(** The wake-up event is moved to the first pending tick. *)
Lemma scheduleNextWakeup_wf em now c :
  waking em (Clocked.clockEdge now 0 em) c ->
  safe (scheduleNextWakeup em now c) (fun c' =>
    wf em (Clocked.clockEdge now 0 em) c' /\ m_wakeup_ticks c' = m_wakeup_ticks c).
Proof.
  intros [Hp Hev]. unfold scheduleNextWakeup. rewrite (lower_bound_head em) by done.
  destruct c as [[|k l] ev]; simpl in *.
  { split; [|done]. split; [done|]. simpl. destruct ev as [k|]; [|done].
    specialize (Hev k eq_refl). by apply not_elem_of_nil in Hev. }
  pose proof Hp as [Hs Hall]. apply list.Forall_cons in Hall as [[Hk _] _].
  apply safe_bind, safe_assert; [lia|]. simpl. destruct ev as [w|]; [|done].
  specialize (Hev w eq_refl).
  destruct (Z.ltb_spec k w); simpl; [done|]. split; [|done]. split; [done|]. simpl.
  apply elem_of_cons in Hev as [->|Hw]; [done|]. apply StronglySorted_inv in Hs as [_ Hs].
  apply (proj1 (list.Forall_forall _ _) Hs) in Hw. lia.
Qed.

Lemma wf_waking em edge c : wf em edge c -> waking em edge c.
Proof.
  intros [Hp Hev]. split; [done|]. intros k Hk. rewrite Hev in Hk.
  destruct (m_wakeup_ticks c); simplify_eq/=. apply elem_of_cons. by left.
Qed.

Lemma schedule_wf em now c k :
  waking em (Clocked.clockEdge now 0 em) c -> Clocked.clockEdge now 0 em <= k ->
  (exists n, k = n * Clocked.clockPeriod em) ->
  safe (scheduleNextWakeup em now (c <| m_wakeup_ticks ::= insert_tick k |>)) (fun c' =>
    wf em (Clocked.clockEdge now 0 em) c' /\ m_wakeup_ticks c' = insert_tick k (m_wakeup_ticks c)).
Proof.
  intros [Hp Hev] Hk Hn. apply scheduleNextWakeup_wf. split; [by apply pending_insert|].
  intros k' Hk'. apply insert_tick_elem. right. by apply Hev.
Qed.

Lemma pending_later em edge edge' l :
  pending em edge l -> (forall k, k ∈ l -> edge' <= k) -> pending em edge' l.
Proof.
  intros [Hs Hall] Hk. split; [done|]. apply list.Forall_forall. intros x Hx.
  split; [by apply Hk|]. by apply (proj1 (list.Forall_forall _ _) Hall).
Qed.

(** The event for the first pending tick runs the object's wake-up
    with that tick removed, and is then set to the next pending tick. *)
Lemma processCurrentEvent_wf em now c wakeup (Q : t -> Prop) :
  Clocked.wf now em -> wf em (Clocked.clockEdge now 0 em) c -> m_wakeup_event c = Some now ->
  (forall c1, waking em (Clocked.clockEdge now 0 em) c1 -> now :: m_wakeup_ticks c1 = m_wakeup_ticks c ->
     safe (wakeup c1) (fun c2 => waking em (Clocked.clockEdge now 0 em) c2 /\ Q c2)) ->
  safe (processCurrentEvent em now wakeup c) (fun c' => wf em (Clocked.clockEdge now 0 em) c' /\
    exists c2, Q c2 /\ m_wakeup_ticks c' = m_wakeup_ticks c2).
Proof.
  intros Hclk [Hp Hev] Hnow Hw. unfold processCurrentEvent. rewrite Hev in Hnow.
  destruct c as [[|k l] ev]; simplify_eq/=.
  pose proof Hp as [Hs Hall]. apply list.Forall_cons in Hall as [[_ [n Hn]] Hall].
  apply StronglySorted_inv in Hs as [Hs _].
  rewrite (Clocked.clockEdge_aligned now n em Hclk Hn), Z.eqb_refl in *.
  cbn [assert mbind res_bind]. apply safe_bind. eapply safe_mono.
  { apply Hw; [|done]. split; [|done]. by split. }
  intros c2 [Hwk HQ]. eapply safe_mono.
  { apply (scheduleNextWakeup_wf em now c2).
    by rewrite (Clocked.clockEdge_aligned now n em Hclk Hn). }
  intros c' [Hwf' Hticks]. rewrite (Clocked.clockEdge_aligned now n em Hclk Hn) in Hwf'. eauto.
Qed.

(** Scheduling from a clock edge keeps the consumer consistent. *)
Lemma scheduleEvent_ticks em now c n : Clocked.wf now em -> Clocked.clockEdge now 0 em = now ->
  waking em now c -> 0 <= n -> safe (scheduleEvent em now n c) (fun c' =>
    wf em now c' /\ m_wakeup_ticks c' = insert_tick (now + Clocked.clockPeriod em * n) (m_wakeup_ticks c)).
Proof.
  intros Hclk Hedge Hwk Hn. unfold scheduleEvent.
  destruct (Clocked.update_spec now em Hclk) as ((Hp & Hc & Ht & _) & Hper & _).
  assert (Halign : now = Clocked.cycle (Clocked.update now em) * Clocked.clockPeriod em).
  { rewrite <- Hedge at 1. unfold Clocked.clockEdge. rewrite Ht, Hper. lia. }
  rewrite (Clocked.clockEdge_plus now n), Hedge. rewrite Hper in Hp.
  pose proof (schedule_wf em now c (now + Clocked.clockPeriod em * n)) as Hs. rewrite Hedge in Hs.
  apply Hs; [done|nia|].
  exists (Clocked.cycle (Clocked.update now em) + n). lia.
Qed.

- [AIM OF THE TASK]:
Can you write out the lines above, from the first one through the one containing "with that tick", exactly as they appear and nothing more?

- [RESPONSE BOX]:
(** The wake-up event is moved to the first pending tick. *)
Lemma scheduleNextWakeup_wf em now c :
  waking em (Clocked.clockEdge now 0 em) c ->
  safe (scheduleNextWakeup em now c) (fun c' =>
    wf em (Clocked.clockEdge now 0 em) c' /\ m_wakeup_ticks c' = m_wakeup_ticks c).
Proof.
  intros [Hp Hev]. unfold scheduleNextWakeup. rewrite (lower_bound_head em) by done.
  destruct c as [[|k l] ev]; simpl in *.
  { split; [|done]. split; [done|]. simpl. destruct ev as [k|]; [|done].
    specialize (Hev k eq_refl). by apply not_elem_of_nil in Hev. }
  pose proof Hp as [Hs Hall]. apply list.Forall_cons in Hall as [[Hk _] _].
  apply safe_bind, safe_assert; [lia|]. simpl. destruct ev as [w|]; [|done].
  specialize (Hev w eq_refl).
  destruct (Z.ltb_spec k w); simpl; [done|]. split; [|done]. split; [done|]. simpl.
  apply elem_of_cons in Hev as [->|Hw]; [done|]. apply StronglySorted_inv in Hs as [_ Hs].
  apply (proj1 (list.Forall_forall _ _) Hs) in Hw. lia.
Qed.

Lemma wf_waking em edge c : wf em edge c -> waking em edge c.
Proof.
  intros [Hp Hev]. split; [done|]. intros k Hk. rewrite Hev in Hk.
  destruct (m_wakeup_ticks c); simplify_eq/=. apply elem_of_cons. by left.
Qed.

Lemma schedule_wf em now c k :
  waking em (Clocked.clockEdge now 0 em) c -> Clocked.clockEdge now 0 em <= k ->
  (exists n, k = n * Clocked.clockPeriod em) ->
  safe (scheduleNextWakeup em now (c <| m_wakeup_ticks ::= insert_tick k |>)) (fun c' =>
    wf em (Clocked.clockEdge now 0 em) c' /\ m_wakeup_ticks c' = insert_tick k (m_wakeup_ticks c)).
Proof.
  intros [Hp Hev] Hk Hn. apply scheduleNextWakeup_wf. split; [by apply pending_insert|].
  intros k' Hk'. apply insert_tick_elem. right. by apply Hev.
Qed.

Lemma pending_later em edge edge' l :
  pending em edge l -> (forall k, k ∈ l -> edge' <= k) -> pending em edge' l.
Proof.
  intros [Hs Hall] Hk. split; [done|]. apply list.Forall_forall. intros x Hx.
  split; [by apply Hk|]. by apply (proj1 (list.Forall_forall _ _) Hall).
Qed.

(** The event for the first pending tick runs the object's wake-up
    with that tick removed, and is then set to the next pending tick. *)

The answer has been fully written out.